Ken turned away from the flash, even as the cockpit darkened to protect his sight, and that was why he saw the last missile salvoes erupting from the frigates. He followed them back to the ship that had become his home, now wreathed in debris and streaming atmosphere, thrusters flaring around the tattered golden crane on her hull as she tried to turn away. There was no time though, and the missiles swooped in to rip the wounded scout ship apart before his eyes.
Ken watched for only a second before tearing his eyes away again. He didn’t have time for anything else. With the Blaze gone, those frigates were about to start concentrating on his fighters, and he didn’t like those odds. They were designed to kill fighters after all, and he’d already lost more than half of his force. The Hellcats brought the numbers back up, but they were space superiority fighters, not anti-ship fighters like the Avengers. Ken made his decision.
“All fighters, scatter and retreat!” he ordered and pulled the Avenger around.

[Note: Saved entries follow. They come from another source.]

(* ===== verification/Proc.v ===== *)
(** * The process table, sleep and wakeup, sleep locks: proc.h, proc.c, sleeplock.c

    [pst] is the part of the kernel's state that proc.c owns: the process
    table, the next process id, the init process and the process this CPU
    runs.  Every other component sleeps and wakes through it.  A critical
    section under a spin lock is one atomic step here (spinlock.c is modelled
    in Spinlock.v): acquiring and releasing the lock leaves no trace. *)

From stdpp Require Import base list strings.
From Stdlib Require Import ZArith Lia.
From S2P Require Import Prelude.

Local Open Scope Z_scope.

Definition NPROC : nat := 64.
Definition NOFILE : nat := 16.
Definition KSTACKSIZE : Z := 4096.

(** enum procstate *)
Inductive procstate : Type :=
| UNUSED | EMBRYO | SLEEPING | RUNNABLE | RUNNING | ZOMBIE.

#[export] Instance procstate_eq_dec : EqDecision procstate.
Proof. solve_decision. Defined.

(** struct trapframe: the registers a trap saves. *)
Record trapframe : Type := mktf {
  tf_edi : Z; tf_esi : Z; tf_ebp : Z; tf_oesp : Z;
  tf_ebx : Z; tf_edx : Z; tf_ecx : Z; tf_eax : Z;
  tf_gs : Z; tf_fs : Z; tf_es : Z; tf_ds : Z;
  tf_trapno : Z; tf_err : Z; tf_eip : Z; tf_cs : Z;
  tf_eflags : Z; tf_esp : Z; tf_ss : Z }.

Definition tf_zero : trapframe :=
  mktf 0 0 0 0 0 0 0 0 0 0 0 0 0 0 0 0 0 0 0.

Definition tf_set_eax (v : Z) (t : trapframe) : trapframe :=
  mktf (tf_edi t) (tf_esi t) (tf_ebp t) (tf_oesp t) (tf_ebx t) (tf_edx t)
    (tf_ecx t) v (tf_gs t) (tf_fs t) (tf_es t) (tf_ds t) (tf_trapno t)
    (tf_err t) (tf_eip t) (tf_cs t) (tf_eflags t) (tf_esp t) (tf_ss t).

(** struct proc.  [p_parent] is the parent's slot, [p_ofile] and [p_cwd] are
    slots of the file table and of the inode cache; [None] is a null
    pointer. *)
Record proc : Type := mkproc {
  p_sz : Z;
  p_pgdir : Z;
  p_kstack : Z;
  p_state : procstate;
  p_pid : Z;
  p_parent : option nat;
  p_tf : trapframe;
  p_chan : option chan;
  p_killed : bool;
  p_ofile : list (option nat);
  p_cwd : option nat;
  p_name : list Z }.

(** A slot of the zero-initialised table. *)
Definition proc0 : proc :=
  mkproc 0 0 0 UNUSED 0 None tf_zero None false (replicate NOFILE None) None
    (replicate 16 0).

#[export] Instance proc_inhabited : Inhabited proc := populate proc0.

Definition set_state (x : procstate) (p : proc) : proc :=
  mkproc (p_sz p) (p_pgdir p) (p_kstack p) x (p_pid p) (p_parent p) (p_tf p)
    (p_chan p) (p_killed p) (p_ofile p) (p_cwd p) (p_name p).
Definition set_chan (x : option chan) (p : proc) : proc :=
  mkproc (p_sz p) (p_pgdir p) (p_kstack p) (p_state p) (p_pid p) (p_parent p)
    (p_tf p) x (p_killed p) (p_ofile p) (p_cwd p) (p_name p).
Definition set_killed (x : bool) (p : proc) : proc :=
  mkproc (p_sz p) (p_pgdir p) (p_kstack p) (p_state p) (p_pid p) (p_parent p)
    (p_tf p) (p_chan p) x (p_ofile p) (p_cwd p) (p_name p).
Definition set_pid (x : Z) (p : proc) : proc :=
  mkproc (p_sz p) (p_pgdir p) (p_kstack p) (p_state p) x (p_parent p) (p_tf p)
    (p_chan p) (p_killed p) (p_ofile p) (p_cwd p) (p_name p).
Definition set_parent (x : option nat) (p : proc) : proc :=
  mkproc (p_sz p) (p_pgdir p) (p_kstack p) (p_state p) (p_pid p) x (p_tf p)
    (p_chan p) (p_killed p) (p_ofile p) (p_cwd p) (p_name p).
Definition set_kstack (x : Z) (p : proc) : proc :=
  mkproc (p_sz p) (p_pgdir p) x (p_state p) (p_pid p) (p_parent p) (p_tf p)
    (p_chan p) (p_killed p) (p_ofile p) (p_cwd p) (p_name p).
Definition set_pgdir (x : Z) (p : proc) : proc :=
  mkproc (p_sz p) x (p_kstack p) (p_state p) (p_pid p) (p_parent p) (p_tf p)
    (p_chan p) (p_killed p) (p_ofile p) (p_cwd p) (p_name p).
Definition set_sz (x : Z) (p : proc) : proc :=
  mkproc x (p_pgdir p) (p_kstack p) (p_state p) (p_pid p) (p_parent p) (p_tf p)
    (p_chan p) (p_killed p) (p_ofile p) (p_cwd p) (p_name p).
Definition set_tf (x : trapframe) (p : proc) : proc :=
  mkproc (p_sz p) (p_pgdir p) (p_kstack p) (p_state p) (p_pid p) (p_parent p) x
    (p_chan p) (p_killed p) (p_ofile p) (p_cwd p) (p_name p).
Definition set_ofile (x : list (option nat)) (p : proc) : proc :=
  mkproc (p_sz p) (p_pgdir p) (p_kstack p) (p_state p) (p_pid p) (p_parent p)
    (p_tf p) (p_chan p) (p_killed p) x (p_cwd p) (p_name p).
Definition set_cwd (x : option nat) (p : proc) : proc :=
  mkproc (p_sz p) (p_pgdir p) (p_kstack p) (p_state p) (p_pid p) (p_parent p)
    (p_tf p) (p_chan p) (p_killed p) (p_ofile p) x (p_name p).
Definition set_name (x : list Z) (p : proc) : proc :=
  mkproc (p_sz p) (p_pgdir p) (p_kstack p) (p_state p) (p_pid p) (p_parent p)
    (p_tf p) (p_chan p) (p_killed p) (p_ofile p) (p_cwd p) x.

Record pst : Type := mkpst {
  ptable : list proc;        (* ptable.proc[NPROC] *)
  nextpid : Z;
  initproc : option nat;
  cur : option nat }.        (* mycpu()->proc *)

Definition set_ptable (x : list proc) (s : pst) : pst :=
  mkpst x (nextpid s) (initproc s) (cur s).
Definition set_nextpid (x : Z) (s : pst) : pst :=
  mkpst (ptable s) x (initproc s) (cur s).
Definition set_initproc (x : option nat) (s : pst) : pst :=
  mkpst (ptable s) (nextpid s) x (cur s).
Definition set_cur (x : option nat) (s : pst) : pst :=
  mkpst (ptable s) (nextpid s) (initproc s) x.

(** [ptable.proc[i] = f(ptable.proc[i])] *)
Definition upd_proc (i : nat) (f : proc -> proc) (s : pst) : pst :=
  set_ptable (alter f i (ptable s)) s.

Definition pst0 : pst := mkpst (replicate NPROC proc0) 1 None None.

(** ** proc.c: the operations on the table alone *)

(** myproc, dereferenced: using a null [myproc()] is a fault. *)
Definition myproc : M pst nat := deref cur.

Definition getproc (i : nat) : M pst proc := deref (fun s => ptable s !! i).

Definition mypid : M pst Z := i ← myproc; p ← getproc i; mret (p_pid p).

Definition wakeup1 (ch : chan) (l : list proc) : list proc :=
  map (fun p =>
    if decide (p_state p = SLEEPING /\ p_chan p = Some ch)
    then set_state RUNNABLE p else p) l.

Definition wakeup (ch : chan) : M pst unit :=
  modify (fun s => set_ptable (wakeup1 ch (ptable s)) s).

(** The part of [sleep] before the switch to the scheduler: the caller's
    lock is exchanged for [ptable.lock], the process is marked and gives up
    the CPU. *)
Definition sleep_mark (ch : chan) : M pst unit :=
  c ← gets cur;
  match c with
  | None => panic "sleep"
  | Some i => modify (upd_proc i (fun p => set_state SLEEPING (set_chan (Some ch) p)))
  end.

Definition sleep (ch : chan) : M pst unit := sleep_mark ch ;; asleep ch.

(** The part after the switch back: "Tidy up". *)
Definition sleep_resume (i : nat) : M pst unit :=
  modify (upd_proc i (set_chan None)).

(** yield up to the switch to the scheduler. *)
Definition yield : M pst unit :=
  i ← myproc;
  modify (upd_proc i (set_state RUNNABLE)).

(** sched's checks on the process; the lock and interrupt checks are in
    Spinlock.v. *)
Definition sched_check : M pst unit :=
  i ← myproc; p ← getproc i;
  if decide (p_state p = RUNNING) then panic "sched running" else mret tt.

Fixpoint kill_loop (pid : Z) (l : list proc) : option (list proc) :=
  match l with
  | [] => None
  | p :: l' =>
    if p_pid p =? pid then
      let p := set_killed true p in
      Some ((if decide (p_state p = SLEEPING) then set_state RUNNABLE p else p) :: l')
    else match kill_loop pid l' with
         | Some r => Some (p :: r)
         | None => None
         end
  end.

Definition kill (pid : Z) : M pst Z :=
  l ← gets ptable;
  match kill_loop pid l with
  | Some l' => modify (set_ptable l') ;; mret 0
  | None => mret (-1)
  end.

(** One turn of [scheduler]'s inner loop: slot [i] is run if it is
    RUNNABLE.  [switchuvm] needs a kernel stack and a page directory. *)
Definition scheduler_try (i : nat) : M pst bool :=
  p ← getproc i;
  if decide (p_state p = RUNNABLE) then
    (if p_kstack p =? 0 then panic "switchuvm: no kstack"
     else if p_pgdir p =? 0 then panic "switchuvm: no pgdir"
     else
      modify (set_cur (Some i)) ;;
      modify (upd_proc i (set_state RUNNING)) ;;
      mret true)
  else mret false.

(** Back from the process: [c->proc = 0]. *)
Definition scheduler_back : M pst unit := modify (set_cur None).

Fixpoint scheduler_scan (i : nat) (n : nat) : M pst (option nat) :=
  match n with
  | O => mret None
  | S n' =>
    r ← scheduler_try i;
    if r : bool then mret (Some i) else scheduler_scan (S i) n'
  end.

(** [myproc()->killed] *)
Definition my_killed : M pst bool := i ← myproc; p ← getproc i; mret (p_killed p).

(** A call that has to wait marks the process and stops; [Wait] keeps what
    the call remembers across the sleep. *)
Inductive progress (A : Type) : Type :=
| Done (r : A)
| Wait (i : nat).
Arguments Done {A} r.
Arguments Wait {A} i.

(** ** What wakeup and sleep do to the table *)

Definition woken (ch : chan) (ps : pst) : pst := set_ptable (wakeup1 ch (ptable ps)) ps.
Definition asleep_on (ch : chan) (me : nat) (ps : pst) : pst :=
  upd_proc me (fun q => set_state SLEEPING (set_chan (Some ch) q)) ps.

Lemma my_killed_ok ps me q :
  cur ps = Some me -> ptable ps !! me = Some q -> my_killed ps = Ret (p_killed q) ps.
Proof.
  intros Hc Hq. unfold my_killed. erewrite bind_ret by (unfold myproc, deref; by rewrite Hc).
  by erewrite bind_ret by (unfold getproc, deref; by rewrite Hq).
Qed.

Lemma sleep_mark_ok ps me ch : cur ps = Some me -> sleep_mark ch ps = Ret tt (asleep_on ch me ps).
Proof. intros Hc. unfold sleep_mark. erewrite bind_ret by reflexivity. by rewrite Hc. Qed.

Definition sleeps (ps : pst) (j : nat) (ch : chan) : Prop :=
  exists q, ptable ps !! j = Some q /\ p_state q = SLEEPING /\ p_chan q = Some ch.

Lemma sleeps_woken ps j ch ch' : sleeps (woken ch ps) j ch' -> ch' <> ch /\ sleeps ps j ch'.
Proof.
  intros (q & Hq & Hs & Hc). unfold woken, set_ptable, wakeup1 in Hq. cbn in Hq.
  apply list_lookup_fmap_Some in Hq as (q0 & -> & Hq0).
  destruct (decide (p_state q0 = SLEEPING /\ p_chan q0 = Some ch)) as [[H1 H2]|Hn]; [done|].
  split; [|by exists q0]. intros ->. naive_solver.
Qed.

Lemma sleeps_asleep ps me j ch ch' :
  sleeps (asleep_on ch me ps) j ch' -> ch' = ch \/ sleeps ps j ch'.
Proof.
  intros (q & Hq & Hs & Hc). unfold asleep_on, upd_proc, set_ptable in Hq. cbn in Hq.
  destruct (decide (j = me)) as [->|Hne].
  - rewrite list_lookup_alter_eq in Hq. destruct (ptable ps !! me); [|done]. injection Hq as <-. cbn in Hc. left. congruence.
  - rewrite list_lookup_alter_ne in Hq by done. right. by exists q.
Qed.

Lemma sleeps_cur ps c j ch : sleeps (set_cur c ps) j ch <-> sleeps ps j ch.
Proof. done. Qed.

(** ** sleeplock.c *)

Record sleeplock : Type := mksl { sl_locked : bool; sl_pid : Z }.

Definition sl0 : sleeplock := mksl false 0.

#[export] Instance sleeplock_inhabited : Inhabited sleeplock := populate sl0.

Section Sleeplock.
(** A sleep lock inside a component's state [S], with the process table. *)
Context {S : Type} (getl : S -> option sleeplock) (setl : sleeplock -> S -> S).
Context (getp : S -> pst) (setp : pst -> S -> S) (ch : chan).

Definition initsleeplock : M S unit := modify (setl sl0).

(** The loop re-tests the lock when the process is woken: running
    [acquiresleep] again from the start is the rest of the loop. *)
Definition acquiresleep : M S unit :=
  l ← deref getl;
  if sl_locked l then zoom getp setp (sleep ch)
  else
    pid ← zoom getp setp mypid;
    modify (setl (mksl true pid)).

Definition releasesleep : M S unit :=
  modify (setl (mksl false 0)) ;;
  zoom getp setp (wakeup ch).

Definition holdingsleep : M S bool :=
  l ← deref getl;
  if sl_locked l then
    pid ← zoom getp setp mypid;
    mret (sl_pid l =? pid)
  else mret false.

End Sleeplock.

He slammed the throttle forward and they accelerated away from the undamaged frigate even before she began to pull up and around her wounded sister.
“No,” Sara answered with a sad smile and he blinked at her in confusion. “You retreat,” she added with a shrug. “The rest of us are doing exactly what we’re born to do.”
Ken glanced at the sensors to see the other fighters swarming the frigate as he flew away, buying him time as they ripped at the larger ship with gravitic cannons, missiles, and even lasers. Debris and atmosphere exploded from the frigate, spilling out into space, but her answering missiles and lasers burned the fighters out of space one by one. And then her wounded sister finally managed to bring an undamaged flank to bear and more weapons fire smashed into the cybernetically-piloted fighters.
Explosions wreathed the fighters, ripping more of them apart, and the last Hellcat dove towards the wounded frigate at maximum thrust, weapons firing hot enough to melt their housings. She never should have made it through the point defense grid, and wouldn’t have if the frigate had been operating at full capability. But the Avengers and the Blue Blaze had hammered her, and her systems were simply running too slow, her point defense too damaged. The Avenger cut through the remaining defense grid and detonated all of her remaining missiles, generating a rippling mass of tiny black holes that shred them both to the consistency of confetti.
The last frigate finished her turn, deflection grid wavering, and pulled away from the wreckage of four starships and two entire squadrons of fighters. Ken pulled in a deep breath, let it out, and promised to remember that ship as he continued to pull away. On the console, Sara shook her head sadly.
“She was a good home,” the last operating shard of Sara whispered.
“Yes. She was.” Ken answered and relaxed back into his chair, striving hard to regain the calm he’d enjoyed mere minutes before. On the displays, missiles clawed through space after him and lasers picked them off one by one as they ran for Earth.